> _TASK OBJECTIVE_
Copy exactly the stretch of data below from the line with "err)) (framework_table e)" through the line with "(Envelope.metadata e)) h with", including both of those lines.

> _DATASET RECORDS_

(* ===== verification/StoreInterface.v ===== *)
(** * The interface between the dispatcher and a store ([reliar-outbox], store.rs)

    [OutboxStore] is the trait of the same name.  A store acts on a world [W] - the
    database, the clock, whatever other workers do meanwhile - and every call is made
    under a client-side time budget: it is answered, or the budget elapses first, in
    which case nothing is known of its effect.  [OutboxStoreLaws] is what the
    dispatcher's theorems use of a store; the in-memory store is shown to satisfy
    it. *)

From S2P Require Import Prelude RustString CoreTypes CoreHeaders CoreEnvelope OutboxTypes.
From S2P Require Import MemStore MemStoreInv MemStoreSpec MemStoreThms.

(** A call bounded by [tokio::time::timeout]. *)
Inductive call (A E : Type) := Answered (r : result A E) | Elapsed.
Arguments Answered {A E} _.
Arguments Elapsed {A E}.

(** [tokio::time::Instant::now]: nanoseconds on a monotonic clock. *)
Class Clock (W : Type) := instant : W → Z.

(* src: outbox/store.rs 457-528 OutboxStore *)
Class OutboxStore (W E : Type) `{Classify E} := {
  acquire : Duration → AcquireRequest.t → W → W * call AcquiredBatch.t E;
  complete : Duration → WorkerId.t → list CompletedMessage.t → W → W * call Z E;
  fail : Duration → WorkerId.t → list FailedMessage.t → W → W * call Z E;
  release : Duration → WorkerId.t → list MessageRef.t → W → W * call Z E;
  extend_lease : Duration → WorkerId.t → list MessageRef.t → Duration → W → W * call Z E;
  purge : Duration → PurgeRequest.t → W → W * call PurgeReport.t E;
  stats : Duration → W → W * call OutboxStats.t E;
}.

(** "Claims up to [request.batch_size] due, unlocked, unexpired rows". *)
Class OutboxStoreLaws (W E : Type) `{OutboxStore W E} :=
  acquire_bounded : ∀ budget req w w' b, 0 ≤ AcquireRequest.batch_size req →
    acquire budget req w = (w', Answered (Ok b)) →
    Z.of_nat (length (AcquiredBatch.records b)) ≤ AcquireRequest.batch_size req.

(** ** The in-memory store implements it

    Its world is the locked state and the clock of the runtime.  A deferred [complete]
    or [fail] sleeps before it mutates, so a budget shorter than the sleep elapses and
    drops the future with nothing done. *)

Record MemWorld := mkMemWorld { inner : Inner; clock : Z }.
Global Instance MemWorld_Clock : Clock MemWorld := clock.

Section mem.
Context `{TimeRange}.

(** A panic of the store's clock arithmetic unwinds the caller; it has no answer. *)
Definition answer {A} (o : outcome (result A InMemoryStoreError)) : call A InMemoryStoreError :=
  match o with Some r => Answered r | None => Elapsed end.

Definition mem_call {A} (op : Inner → Inner * outcome (result A InMemoryStoreError))
    (w : MemWorld) : MemWorld * call A InMemoryStoreError :=
  let '(s, o) := op (inner w) in (mkMemWorld s (clock w), answer o).

Definition mem_hang {A} (budget : Duration)
    (op : Inner → Inner * outcome (result A InMemoryStoreError))
    (w : MemWorld) : MemWorld * call A InMemoryStoreError :=
  match hanging op (inner w) with
  | (s, Eager o) => (mkMemWorld s (clock w), answer o)
  | (s, Deferred d) =>
      if d <=? budget then mem_call op (mkMemWorld s (clock w + d))
      else (mkMemWorld s (clock w + budget), Elapsed)
  end.

(* src: outbox/test_support/store.rs 591-679 InMemoryOutboxStore *)
Global Instance MemStore_OutboxStore : OutboxStore MemWorld InMemoryStoreError := {|
  acquire budget r := mem_call (try_acquire r);
  complete budget w items := mem_hang budget (try_complete w items);
  fail budget w items := mem_hang budget (try_fail w items);
  release budget w items := mem_call (try_release w items);
  extend_lease budget w items lease := mem_call (try_extend_lease w items lease);
  purge budget r := mem_call (try_purge r);
  stats budget := mem_call try_stats;
|}.

Lemma claim_rows_length w u idx l l' recs :
  claim_rows w u idx l = (l', recs) → (length recs ≤ length idx)%nat.
Proof.
  revert l l' recs; induction idx as [|i idx IH]; intros l l' recs; cbn [claim_rows].
  { intros [= <- <-]. done. }
  destruct (l !! i) as [r|].
  - destruct (claim_rows w u idx _) as [l1 recs1] eqn:E. intros [= <- <-]. apply IH in E. cbn. lia.
  - intros E%IH. cbn. lia.
Qed.

Global Instance MemStore_laws : OutboxStoreLaws MemWorld InMemoryStoreError.
Proof.
  intros budget req w w' b Hb. cbn. unfold mem_call.
  destruct (try_acquire req (inner w)) as [s o] eqn:E. intros [= _ Ho].
  destruct o as [r|]; [|done]. injection Ho as ->.
  unfold try_acquire, guarded in E. destruct (take_injected_failure _) as [s1 [|]]; [done|].
  destruct (odt_add _ _); [|done]. destruct (claim_rows _ _ _ _) as [l recs] eqn:Ec.
  injection E as _ <-. cbn. apply claim_rows_length in Ec. unfold claimable in Ec.
  rewrite length_take in Ec. lia.
Qed.
End mem.
(* ===== verification/Divergences.v ===== *)
(** * Where the code and its documentation part ways

    Concrete runs, evaluated by the kernel, of behaviours that a comment or a doc of the
    repository describes differently.  Each names the sentence it contradicts. *)

From S2P Require Import Prelude RustString CoreTypes CoreHeaders CoreEnvelope OutboxTypes.
From S2P Require Import OutboxRetry OutboxSettings MemStore MemStoreInv MemStoreSpec.
From S2P Require Import MemStoreThms StoreInterface Dispatcher DispatcherInv DispatcherSys.
From S2P Require Import DispatcherThms.
From Stdlib Require Import SpecFloat.

#[local] Existing Instance default_time_range.

(** ** The drain *)

(** "A row whose publish succeeded ... is left to its lease rather than released": with a
    zero [drain_timeout] the drain ends before it joins a task that has finished, and the
    row the broker acknowledged is released. *)
Definition hasty : DispatcherSettings.t :=
  DispatcherSettings.with_drain_timeout 0 DispatcherSettings.default.
Definition hasty_run : list (event MemWorld) :=
  run_claim ++ [ECancel; EIterate NotSent BCancelled seen_all; EDrainEnd].

Lemma drain_releases_an_acknowledged_row :
  validate_shared hasty = Ok ()
  ∧ ∃ s, run_events hasty run_worker run_retry hasty_run (initial run_world) = Some s
      ∧ at_phase s = Stopped (Ok ())
      ∧ run_ref 1 ∈ ledger is_acked (log s) ∧ run_ref 1 ∈ ledger is_released (log s).
Proof.
  split; [reflexivity|].
  destruct (run_events hasty run_worker run_retry hasty_run (initial run_world)) as [s|] eqn:Hs;
    [|vm_compute in Hs; discriminate].
  exists s. vm_compute in Hs. injection Hs as <-.
  split_and!; [reflexivity|reflexivity|left|vm_compute; repeat constructor].
Qed.

(** ** Outcome writes *)

Definition advance_world (d : Duration) (s : sys MemWorld InMemoryStoreError) : event MemWorld :=
  EWorld (mkMemWorld (run_op (OAdvance d) (inner (world s))) (clock (world s) + d)).

(** "Retrying is safe because the [locked_by] guard makes a repeated [complete]/[fail]
    idempotent": a [fail] that landed but whose answer was dropped is written again after
    the same worker has claimed the row anew (the poll wins while a retry awaits its answer).
    The guard lets it through: the row counts
    two attempts for one failed publish, and its lease is cleared while the worker is
    publishing it. *)
Definition stale_run : sys MemWorld InMemoryStoreError :=
  let s1 := run_state (run_claim ++ take 1 run_write
                       ++ [EIterate InFail BLeaseTick seen_all]) in
  let s2 := run_from [advance_world (from_secs 2) s1; EIterate InFail BPoll seen_all;
                      ETaskStart 2] s1 in
  run_from [EIterate NotSent BRetry seen_all] s2.

(** A repeated [fail] is not idempotent across a re-claim by the same worker:
    there is a run with a single failed publish in which the row ends with two counted
    attempts and no lease, while the dispatcher is publishing it again. *)
Theorem stale_fail_is_applied_twice :
  reachable run_settings run_worker run_retry stale_run
  ∧ length (ledger is_failed (log stale_run)) = 1%nat
  ∧ outstanding_refs (loop stale_run) = [run_ref 2]
  ∧ ((λ r, (OutboxRecord.message_ref r, OutboxRecord.attempts r, OutboxRecord.locked_by r))
       <$> filter (λ r, OutboxRecord.message_ref r = run_ref 2) (rows (inner (world stale_run))))
    = [(run_ref 2, 2, None)].
Proof.
  split; [by do 2 apply run_from_reachable; apply run_state_reachable|].
  vm_compute. split_and!; reflexivity.
Qed.

(** "A row M2 has abandoned ... stops counting here - and stops being renewed below - in
    the same step": the refs the lease tick renews are computed before the outcome write
    of the same iteration gives a row up, so the row is renewed once more. *)
Definition abandoned_run : sys MemWorld InMemoryStoreError :=
  let s1 := run_state (run_claim ++ take 1 run_write) in
  run_from [EWorld (mkMemWorld (run_op (OArm 1 0 0 0 0 0) (inner (world s1))) (from_secs 31));
            EIterate InFail BLeaseTick seen_all] s1.

Lemma abandoned_row_is_renewed_once_more :
  reachable run_settings run_worker run_retry abandoned_run
  ∧ ledger is_gave_up_complete (log abandoned_run) = [run_ref 1]
  ∧ last (log abandoned_run) = Some (DoExtend [run_ref 1; run_ref 2]).
Proof.
  split; [by apply run_from_reachable, run_state_reachable|].
  vm_compute. split_and!; reflexivity.
Qed.

(** ** Retry delays *)

(** "Never zero (given [base > 0])": a zero [max_delay] is valid and gives a zero delay. *)
Lemma zero_max_delay_gives_zero_delay :
  let p := ExponentialBackoff.mk (from_secs 1) 0 10 F64.fifth in
  ExponentialBackoff.validate p = Ok () ∧ next p 0 0 Transient = Some (Retry 0).
Proof. split; vm_compute; reflexivity. Qed.

(** "[delay = min(max_delay, base * 2^attempts) * jitter_factor]": the factor [2^attempts]
    saturates at [u32::MAX], which from 32 attempts on is less. *)
Lemma exponent_saturates :
  let p := ExponentialBackoff.mk 1 DURATION_MAX U32_MAX F64.zero in
  ExponentialBackoff.validate p = Ok ()
  ∧ ExponentialBackoff.capped p 33 = U32_MAX
  ∧ Z.min DURATION_MAX (1 * 2 ^ 33) = 8589934592.
Proof. cbv zeta. split_and!; vm_compute; reflexivity. Qed.

(** [validate] does not rule out the panic of [mul_f64]: it accepts a policy whose
    jittered delay overflows [Duration], and asking that policy for a retry panics. *)
Theorem valid_backoff_can_panic :
  let p := ExponentialBackoff.mk DURATION_MAX DURATION_MAX U32_MAX F64.fifth in
  ExponentialBackoff.validate p = Ok () ∧ next p U64_MAX 0 Transient = None.
Proof. split; vm_compute; reflexivity. Qed.

(** ** Purging *)

(** "[false] when any of the three counts hit [batch_size]": with a batch size of zero no
    report is complete, not even that of an empty store, and the loop the doc tells the
    caller to write never ends. *)
Lemma zero_batch_purge_never_completes (r : PurgeReport.t) :
  0 ≤ PurgeReport.published_deleted r → PurgeReport.is_complete r 0 = false.
Proof.
  intros Hr. unfold PurgeReport.is_complete.
  by rewrite (proj2 (Z.ltb_ge (PurgeReport.published_deleted r) 0) Hr).
Qed.
(** What [scan] reads from an encoded envelope. *)
Lemma scan_encoded e m :
  headers_wf e → encode e = Ok m →
  payload m = Envelope.body e
  ∧ Forall (λ p, ∀ err, p.2 ≠ Some (Err err)) (framework_table e)
  ∧ ∃ s, scan (headers m) = Ok s ∧ custom s = normal_headers e
    ∧ (∀ h o, (h, o) ∈ texts (framework_table e) → ¬ is_trace h → fields s !! h = o)
    ∧ (∀ h, is_trace h → fields s !! h
         = match trace_value (Metadata.trace (Envelope.metadata e)) h with
           | Some v => Some v | None => custom_trace h e end).
Proof.
  intros Hwf Henc. destruct (encode_wire e m Hwf Henc) as (Hpay & (l & Hl & Hp & Hnd) & Hn & Hall).
  split_and!; [done|done|]. destruct (custom_of_map e l Hwf Hn Hp Hnd) as [Hcm Hcl].
  eexists. split_and!.
  - unfold scan. rewrite Hl. apply scan_entries_spec; [done|done|by eapply wire_entry_ok|done|].
    cbn. by rewrite map_size_empty.
  - cbn. unfold normal_headers, extend_custom. rewrite <-Hcm.
    destruct (custom_of l) as [|[k v] l'] eqn:Hc; [by rewrite bool_decide_eq_true_2|].
    rewrite bool_decide_eq_false_2 by (cbn; apply insert_non_empty). cbn.
    by rewrite (right_id_L ∅ (∪)).
  - intros h o Hin Ht. cbn [fields]. rewrite (right_id_L ∅ (∪)). apply option_eq. intros v.
    assert (Hh : h ∈ framework_names).
    { rewrite <-(framework_table_names e), <-texts_names.
      by apply (list_elem_of_fmap_2 fst) in Hin. }
    rewrite (scanned_lookup e) by done.
    rewrite <-(framework_wire_elem e h o v Hin).
    split; [|by left]. intros [?|Htw]; [done|]. by destruct Ht; eapply trace_wire_framework.
  - intros h Ht. cbn [fields]. rewrite (right_id_L ∅ (∪)). apply option_eq. intros v.
    assert (Hh : h ∈ framework_names) by (by apply is_trace_framework).
    assert (Ho : trace_override_name h = Some h) by (by destruct Ht as [->| ->]).
    rewrite (scanned_lookup e) by done.
    rewrite (framework_wire_elem e h _ v (trace_table e h Ht)).
    pose proof (trace_set_value (Metadata.trace (Envelope.metadata e)) h) as Hset.
    destruct (trace_value _ h) as [v'|] eqn:Htv.
    + split; [|by left]. intros [?|Htw]; [done|]. exfalso.
      apply (wires_disjoint e h v' v Hwf Hn); [|done].
      apply (framework_wire_elem e h _ v' (trace_table e h Ht)). by rewrite Htv.
    + rewrite bool_decide_eq_false_2 in Hset by (by intros [? [=]]).
      assert (Hndt : NoDup (trace_wire e).*1).
      { rewrite Hp, fmap_app in Hnd. by apply NoDup_app in Hnd as (_ & _ & ?). }
      rewrite (custom_trace_spec e h v Hndt Hset Ho).
      split; [by intros [[=]|?]|by right].
Qed.
Local Transparent framework_names framework_table framework_wire.

(** ** The envelope read back *)

(** A well-formed envelope of a named type. *)
Record valid_envelope e : Prop := {
  ve_wf : wf_envelope e;
  ve_name : CoreTypes.MessageType.name (Envelope.message_type e) ≠ "";
}.

Definition trace_in (c : string) e : option string :=
  match trace_value (Metadata.trace (Envelope.metadata e)) c with
  | Some v => Some v
  | None => custom_trace c e
  end.
Lemma send_grows d s wire w w' o : send d s wire w = (w', o) → grows w w'.
Proof. intros Hs x Hx. by apply (send_stored d s wire) in Hx; rewrite Hs in Hx. Qed.

Lemma await_grows d a w w' o : await_ack d a w = (w', o) → grows w w'.
Proof. intros Ha x Hx. by apply (await_stored d a) in Hx; rewrite Ha in Hx. Qed.

(** What a batch owes a message once its world is [w]. *)
Definition settled_at w s wire (r : outcome) : Prop :=
  own_verdict s wire r ∧ (r = Ok () → (s, wire) ∈ stored w).

Lemma settled_grows w w' s wire r : grows w w' → settled_at w s wire r → settled_at w' s wire r.
Proof. intros Hg [Hv Hst]. split; [done|]. intros Hr. by apply Hg, Hst. Qed.

Lemma publish_prepared_spec s wire d w w' r :
  publish_prepared s wire d w = (w', r) → settled_at w' s wire r.
Proof.
  unfold publish_prepared, settled_at. destruct (send _ s wire w) as [w1 [[a|k]|]] eqn:Hs.
  - destruct (await_ack _ a w1) as [w2 [[[]|k]|]] eqn:Ha; intros [= <- <-].
    + split; [by eapply VAcked|]. intros _. rewrite <-(send_ack _ _ _ _ _ _ Hs).
      by eapply await_ack_stored.
    + split; [by eapply VNacked|done].
    + split; [by eapply VUnacked|done].
  - intros [= <- <-]. split; [by eapply VRefused|done].
  - intros [= <- <-]. split; [by eapply VUnsent|done].
Qed.

(** *** A window *)

(** What sending the window leaves for each message: its ack to await, or its verdict. *)
Definition sent_ok (d : Z) (x : prepared) (y : nat * string * result Ack (NatsPublishError SE))
  : Prop :=
  y.1 = x.1 ∧ match y.2 with
              | Ok a => ∃ w w', send d x.1.2 x.2 w = (w', Done (Ok a))
              | Err err => own_verdict x.1.2 x.2 (Err err)
              end.

Lemma issue_window_sends_spec window d start w w' sent :
  issue_window_sends window d start w = (w', sent) → grows w w' ∧ Forall2 (sent_ok d) window sent.
Proof.
  revert w sent; induction window as [|[[i s] wire] window IH]; intros w sent; cbn.
  { by intros [= -> <-]. }
  destruct (send d s wire w) as [w1 o] eqn:Hs.
  destruct (issue_window_sends window d start w1) as [w2 rest] eqn:Hi. intros [= <- <-].
  destruct (IH _ _ Hi) as [Hg Hall]. split; [by etransitivity; [eapply send_grows|]|].
  constructor; [|done]. split; [done|]. cbn.
  destruct o as [[a|k]|]; [by exists w, w1|by eapply VRefused|by eapply VUnsent].
Qed.

Definition indexed (w : W) (x : prepared) (y : nat * outcome) : Prop :=
  y.1 = x.1.1 ∧ settled_at w x.1.2 x.2 y.2.

Lemma indexed_grows w w' x y : grows w w' → indexed w x y → indexed w' x y.
Proof. intros Hg [Hi Hs]. split; [done|]. by eapply settled_grows. Qed.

> _ANSWER FOR THE TASK_
  ∧ Forall (λ p, ∀ err, p.2 ≠ Some (Err err)) (framework_table e)
  ∧ ∃ s, scan (headers m) = Ok s ∧ custom s = normal_headers e
    ∧ (∀ h o, (h, o) ∈ texts (framework_table e) → ¬ is_trace h → fields s !! h = o)
    ∧ (∀ h, is_trace h → fields s !! h
         = match trace_value (Metadata.trace (Envelope.metadata e)) h with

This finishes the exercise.